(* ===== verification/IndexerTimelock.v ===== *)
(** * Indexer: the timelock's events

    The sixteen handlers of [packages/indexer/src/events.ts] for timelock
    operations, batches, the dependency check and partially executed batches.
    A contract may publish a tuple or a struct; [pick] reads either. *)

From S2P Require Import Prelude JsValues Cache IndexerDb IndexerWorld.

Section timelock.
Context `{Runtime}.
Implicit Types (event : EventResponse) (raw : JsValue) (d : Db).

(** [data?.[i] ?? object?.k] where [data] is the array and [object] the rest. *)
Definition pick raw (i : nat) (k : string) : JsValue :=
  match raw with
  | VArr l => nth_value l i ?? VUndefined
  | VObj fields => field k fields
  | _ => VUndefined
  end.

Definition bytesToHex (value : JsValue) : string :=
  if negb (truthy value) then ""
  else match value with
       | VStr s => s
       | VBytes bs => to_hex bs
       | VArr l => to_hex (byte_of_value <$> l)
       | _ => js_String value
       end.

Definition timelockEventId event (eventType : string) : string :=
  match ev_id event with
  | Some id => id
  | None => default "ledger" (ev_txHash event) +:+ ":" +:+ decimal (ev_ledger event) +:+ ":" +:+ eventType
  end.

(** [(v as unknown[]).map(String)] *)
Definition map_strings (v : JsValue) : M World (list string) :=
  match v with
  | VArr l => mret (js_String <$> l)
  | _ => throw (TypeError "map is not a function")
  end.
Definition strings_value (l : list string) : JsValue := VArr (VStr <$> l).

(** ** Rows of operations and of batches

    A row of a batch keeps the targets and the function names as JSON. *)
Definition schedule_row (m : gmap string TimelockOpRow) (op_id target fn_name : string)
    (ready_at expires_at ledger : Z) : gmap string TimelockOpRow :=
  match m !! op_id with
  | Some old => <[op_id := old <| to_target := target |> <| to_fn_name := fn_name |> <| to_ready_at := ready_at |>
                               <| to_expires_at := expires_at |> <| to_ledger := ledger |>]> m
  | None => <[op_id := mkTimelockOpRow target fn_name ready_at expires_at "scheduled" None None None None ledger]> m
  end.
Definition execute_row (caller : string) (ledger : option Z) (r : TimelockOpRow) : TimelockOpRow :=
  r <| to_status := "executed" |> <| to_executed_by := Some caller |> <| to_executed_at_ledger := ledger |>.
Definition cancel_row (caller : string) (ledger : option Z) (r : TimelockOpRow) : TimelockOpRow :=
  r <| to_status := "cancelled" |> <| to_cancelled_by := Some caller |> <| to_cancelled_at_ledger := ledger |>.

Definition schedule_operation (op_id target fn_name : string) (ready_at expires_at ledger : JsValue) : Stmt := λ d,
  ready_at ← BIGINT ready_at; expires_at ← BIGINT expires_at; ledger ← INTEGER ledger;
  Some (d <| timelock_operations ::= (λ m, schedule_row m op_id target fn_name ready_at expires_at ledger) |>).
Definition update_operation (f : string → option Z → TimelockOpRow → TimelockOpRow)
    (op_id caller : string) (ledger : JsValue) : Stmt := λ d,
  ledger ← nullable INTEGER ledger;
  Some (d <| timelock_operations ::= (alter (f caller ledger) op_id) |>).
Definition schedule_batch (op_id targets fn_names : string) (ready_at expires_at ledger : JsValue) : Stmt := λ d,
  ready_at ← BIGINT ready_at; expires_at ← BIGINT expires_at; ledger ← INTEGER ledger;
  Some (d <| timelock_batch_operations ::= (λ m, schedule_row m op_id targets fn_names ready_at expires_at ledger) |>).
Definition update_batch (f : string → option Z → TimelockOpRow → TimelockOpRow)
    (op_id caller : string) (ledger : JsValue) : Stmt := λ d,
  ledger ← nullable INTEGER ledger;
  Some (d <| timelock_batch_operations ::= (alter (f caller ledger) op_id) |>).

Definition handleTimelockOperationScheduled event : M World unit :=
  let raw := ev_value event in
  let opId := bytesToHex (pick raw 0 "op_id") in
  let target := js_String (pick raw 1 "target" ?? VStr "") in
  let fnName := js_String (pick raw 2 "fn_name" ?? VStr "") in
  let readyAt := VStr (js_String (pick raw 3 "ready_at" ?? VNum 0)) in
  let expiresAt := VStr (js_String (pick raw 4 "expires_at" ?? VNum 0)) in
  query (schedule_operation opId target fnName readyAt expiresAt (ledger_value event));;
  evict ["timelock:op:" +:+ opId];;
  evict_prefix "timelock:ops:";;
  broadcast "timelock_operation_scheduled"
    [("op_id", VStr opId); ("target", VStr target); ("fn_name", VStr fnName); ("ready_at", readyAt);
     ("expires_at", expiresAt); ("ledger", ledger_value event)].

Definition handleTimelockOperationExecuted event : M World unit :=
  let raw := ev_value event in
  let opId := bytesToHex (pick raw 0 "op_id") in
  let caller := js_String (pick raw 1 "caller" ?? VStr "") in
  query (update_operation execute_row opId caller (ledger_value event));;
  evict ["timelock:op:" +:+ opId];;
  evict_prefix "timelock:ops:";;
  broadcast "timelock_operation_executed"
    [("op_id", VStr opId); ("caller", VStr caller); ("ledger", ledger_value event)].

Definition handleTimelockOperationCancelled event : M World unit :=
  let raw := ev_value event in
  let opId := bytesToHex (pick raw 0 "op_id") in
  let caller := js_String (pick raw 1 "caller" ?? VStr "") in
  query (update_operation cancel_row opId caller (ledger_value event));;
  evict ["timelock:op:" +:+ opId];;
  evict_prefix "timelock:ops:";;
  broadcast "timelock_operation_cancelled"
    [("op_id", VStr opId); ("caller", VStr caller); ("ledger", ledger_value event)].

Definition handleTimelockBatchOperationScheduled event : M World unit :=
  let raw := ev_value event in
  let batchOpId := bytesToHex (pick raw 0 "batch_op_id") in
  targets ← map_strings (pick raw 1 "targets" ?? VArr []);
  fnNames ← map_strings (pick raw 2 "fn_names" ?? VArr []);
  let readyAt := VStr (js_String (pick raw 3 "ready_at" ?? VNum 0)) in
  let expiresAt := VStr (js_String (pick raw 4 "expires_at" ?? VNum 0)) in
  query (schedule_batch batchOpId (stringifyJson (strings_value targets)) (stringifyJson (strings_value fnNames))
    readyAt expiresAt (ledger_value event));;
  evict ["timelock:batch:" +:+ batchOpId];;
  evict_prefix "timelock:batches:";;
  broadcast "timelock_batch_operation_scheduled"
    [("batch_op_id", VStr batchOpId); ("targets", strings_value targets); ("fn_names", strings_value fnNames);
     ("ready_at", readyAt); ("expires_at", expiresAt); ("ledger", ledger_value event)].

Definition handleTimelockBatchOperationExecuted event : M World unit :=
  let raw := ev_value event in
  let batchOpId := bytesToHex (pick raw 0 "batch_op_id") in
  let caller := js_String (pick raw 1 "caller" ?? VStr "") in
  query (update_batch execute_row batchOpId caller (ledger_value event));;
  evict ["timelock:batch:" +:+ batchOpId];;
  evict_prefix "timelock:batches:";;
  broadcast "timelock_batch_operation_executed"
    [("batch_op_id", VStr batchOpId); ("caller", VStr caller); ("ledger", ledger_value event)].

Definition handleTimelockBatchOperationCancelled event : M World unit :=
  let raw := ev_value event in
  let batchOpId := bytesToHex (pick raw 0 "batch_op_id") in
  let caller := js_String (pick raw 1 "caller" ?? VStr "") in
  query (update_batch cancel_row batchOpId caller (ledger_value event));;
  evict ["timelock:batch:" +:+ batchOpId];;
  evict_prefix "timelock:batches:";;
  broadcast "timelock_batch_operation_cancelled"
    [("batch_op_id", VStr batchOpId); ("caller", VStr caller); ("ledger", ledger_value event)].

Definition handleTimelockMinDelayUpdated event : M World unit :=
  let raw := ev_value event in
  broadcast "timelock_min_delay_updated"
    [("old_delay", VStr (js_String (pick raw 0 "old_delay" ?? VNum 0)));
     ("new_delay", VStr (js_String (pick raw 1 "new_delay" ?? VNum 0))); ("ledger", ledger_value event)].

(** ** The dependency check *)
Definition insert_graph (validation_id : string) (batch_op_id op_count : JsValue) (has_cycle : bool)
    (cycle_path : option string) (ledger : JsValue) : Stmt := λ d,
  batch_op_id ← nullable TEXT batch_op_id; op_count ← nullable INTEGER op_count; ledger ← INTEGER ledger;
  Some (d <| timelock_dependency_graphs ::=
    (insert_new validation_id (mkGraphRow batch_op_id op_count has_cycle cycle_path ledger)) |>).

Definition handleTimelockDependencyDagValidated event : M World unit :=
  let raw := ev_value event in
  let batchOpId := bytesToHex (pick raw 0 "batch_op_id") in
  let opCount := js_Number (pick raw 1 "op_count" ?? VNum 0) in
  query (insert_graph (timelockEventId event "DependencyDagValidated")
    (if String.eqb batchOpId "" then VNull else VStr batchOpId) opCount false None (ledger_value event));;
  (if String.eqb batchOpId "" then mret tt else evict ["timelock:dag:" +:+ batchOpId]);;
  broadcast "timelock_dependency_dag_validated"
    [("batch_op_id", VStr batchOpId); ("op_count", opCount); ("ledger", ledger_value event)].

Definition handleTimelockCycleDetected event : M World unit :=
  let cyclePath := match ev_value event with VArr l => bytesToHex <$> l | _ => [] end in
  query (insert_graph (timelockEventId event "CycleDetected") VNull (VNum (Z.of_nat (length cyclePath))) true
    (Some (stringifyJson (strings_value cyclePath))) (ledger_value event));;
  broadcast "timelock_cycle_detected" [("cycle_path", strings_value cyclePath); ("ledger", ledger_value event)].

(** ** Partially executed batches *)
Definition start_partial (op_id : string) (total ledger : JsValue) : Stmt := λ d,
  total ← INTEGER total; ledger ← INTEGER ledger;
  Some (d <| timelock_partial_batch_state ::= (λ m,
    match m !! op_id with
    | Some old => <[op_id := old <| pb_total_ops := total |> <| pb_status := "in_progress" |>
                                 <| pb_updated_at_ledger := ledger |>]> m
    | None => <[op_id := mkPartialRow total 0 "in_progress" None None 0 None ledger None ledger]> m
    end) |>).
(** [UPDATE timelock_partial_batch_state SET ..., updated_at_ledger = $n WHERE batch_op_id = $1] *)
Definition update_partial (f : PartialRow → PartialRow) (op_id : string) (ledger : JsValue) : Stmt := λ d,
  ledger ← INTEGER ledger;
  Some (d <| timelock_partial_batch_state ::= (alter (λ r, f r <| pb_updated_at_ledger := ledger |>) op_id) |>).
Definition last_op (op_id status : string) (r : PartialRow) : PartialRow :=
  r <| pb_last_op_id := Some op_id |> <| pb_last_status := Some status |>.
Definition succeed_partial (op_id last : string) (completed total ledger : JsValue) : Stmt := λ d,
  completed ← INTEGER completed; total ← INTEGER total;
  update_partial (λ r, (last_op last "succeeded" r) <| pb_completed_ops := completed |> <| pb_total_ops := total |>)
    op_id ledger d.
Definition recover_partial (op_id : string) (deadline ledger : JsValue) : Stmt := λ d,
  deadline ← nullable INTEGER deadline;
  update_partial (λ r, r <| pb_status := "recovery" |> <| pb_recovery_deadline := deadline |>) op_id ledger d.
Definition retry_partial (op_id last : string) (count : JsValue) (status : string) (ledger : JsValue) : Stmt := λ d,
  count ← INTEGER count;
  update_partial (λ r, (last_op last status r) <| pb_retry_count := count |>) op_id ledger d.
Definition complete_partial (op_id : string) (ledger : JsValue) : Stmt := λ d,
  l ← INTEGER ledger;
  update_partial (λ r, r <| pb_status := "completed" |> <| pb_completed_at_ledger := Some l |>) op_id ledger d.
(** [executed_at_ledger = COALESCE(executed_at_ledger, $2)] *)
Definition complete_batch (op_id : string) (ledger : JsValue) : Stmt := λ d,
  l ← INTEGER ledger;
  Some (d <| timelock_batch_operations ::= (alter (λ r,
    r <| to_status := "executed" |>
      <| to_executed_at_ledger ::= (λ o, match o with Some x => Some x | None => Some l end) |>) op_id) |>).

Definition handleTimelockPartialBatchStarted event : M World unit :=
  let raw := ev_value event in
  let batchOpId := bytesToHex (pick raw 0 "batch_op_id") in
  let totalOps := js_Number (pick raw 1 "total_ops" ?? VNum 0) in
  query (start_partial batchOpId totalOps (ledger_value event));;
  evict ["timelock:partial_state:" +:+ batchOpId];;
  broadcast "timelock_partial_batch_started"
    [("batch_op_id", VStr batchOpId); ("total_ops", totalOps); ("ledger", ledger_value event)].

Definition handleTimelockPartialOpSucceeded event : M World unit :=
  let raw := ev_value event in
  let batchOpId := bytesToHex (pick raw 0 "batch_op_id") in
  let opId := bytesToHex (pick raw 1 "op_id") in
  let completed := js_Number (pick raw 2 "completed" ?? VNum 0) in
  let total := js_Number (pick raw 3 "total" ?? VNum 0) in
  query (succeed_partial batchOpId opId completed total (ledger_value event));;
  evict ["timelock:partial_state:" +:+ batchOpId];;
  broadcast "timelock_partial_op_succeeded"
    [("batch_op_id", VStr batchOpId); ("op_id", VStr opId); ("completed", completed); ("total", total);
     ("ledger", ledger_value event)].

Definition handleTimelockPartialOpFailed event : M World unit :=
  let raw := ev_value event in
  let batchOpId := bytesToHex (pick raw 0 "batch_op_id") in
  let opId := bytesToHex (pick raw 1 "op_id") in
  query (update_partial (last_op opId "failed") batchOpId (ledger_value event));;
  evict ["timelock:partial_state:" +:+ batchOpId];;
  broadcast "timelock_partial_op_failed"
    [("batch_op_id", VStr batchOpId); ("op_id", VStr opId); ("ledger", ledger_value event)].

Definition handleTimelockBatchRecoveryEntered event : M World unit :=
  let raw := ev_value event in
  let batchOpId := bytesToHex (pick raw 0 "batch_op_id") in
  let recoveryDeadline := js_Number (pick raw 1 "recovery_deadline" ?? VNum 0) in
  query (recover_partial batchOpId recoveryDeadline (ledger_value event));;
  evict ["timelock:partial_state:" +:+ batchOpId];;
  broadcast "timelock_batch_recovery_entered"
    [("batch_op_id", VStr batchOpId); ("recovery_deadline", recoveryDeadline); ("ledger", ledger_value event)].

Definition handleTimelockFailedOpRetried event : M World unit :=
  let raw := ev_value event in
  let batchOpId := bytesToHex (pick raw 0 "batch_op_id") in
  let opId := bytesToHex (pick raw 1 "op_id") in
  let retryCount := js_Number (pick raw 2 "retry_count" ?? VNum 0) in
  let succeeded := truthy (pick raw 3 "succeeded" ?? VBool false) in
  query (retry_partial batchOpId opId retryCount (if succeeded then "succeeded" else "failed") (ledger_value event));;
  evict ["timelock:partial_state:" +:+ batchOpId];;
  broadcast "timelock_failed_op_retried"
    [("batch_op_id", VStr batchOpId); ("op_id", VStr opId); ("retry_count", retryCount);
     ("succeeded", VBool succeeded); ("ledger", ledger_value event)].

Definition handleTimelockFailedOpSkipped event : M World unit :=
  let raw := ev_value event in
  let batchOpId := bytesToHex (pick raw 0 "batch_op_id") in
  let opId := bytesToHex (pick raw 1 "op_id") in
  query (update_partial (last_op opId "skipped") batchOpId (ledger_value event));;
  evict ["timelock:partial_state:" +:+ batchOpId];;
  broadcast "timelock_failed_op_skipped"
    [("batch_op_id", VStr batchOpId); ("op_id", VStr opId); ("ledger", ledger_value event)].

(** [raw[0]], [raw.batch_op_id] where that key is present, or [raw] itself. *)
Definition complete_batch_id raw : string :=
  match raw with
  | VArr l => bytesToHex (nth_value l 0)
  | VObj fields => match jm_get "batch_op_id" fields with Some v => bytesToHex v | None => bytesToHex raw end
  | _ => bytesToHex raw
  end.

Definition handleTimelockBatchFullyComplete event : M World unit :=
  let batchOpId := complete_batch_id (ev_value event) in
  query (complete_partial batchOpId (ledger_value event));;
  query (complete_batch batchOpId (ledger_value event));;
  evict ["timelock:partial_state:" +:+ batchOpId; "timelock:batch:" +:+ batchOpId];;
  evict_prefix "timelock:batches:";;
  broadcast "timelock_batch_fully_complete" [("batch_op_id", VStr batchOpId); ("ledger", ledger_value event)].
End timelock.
——
Required action:
Of all the lines in the entries, count those with the string "cyclePath", and report only that number.

Final answer:
4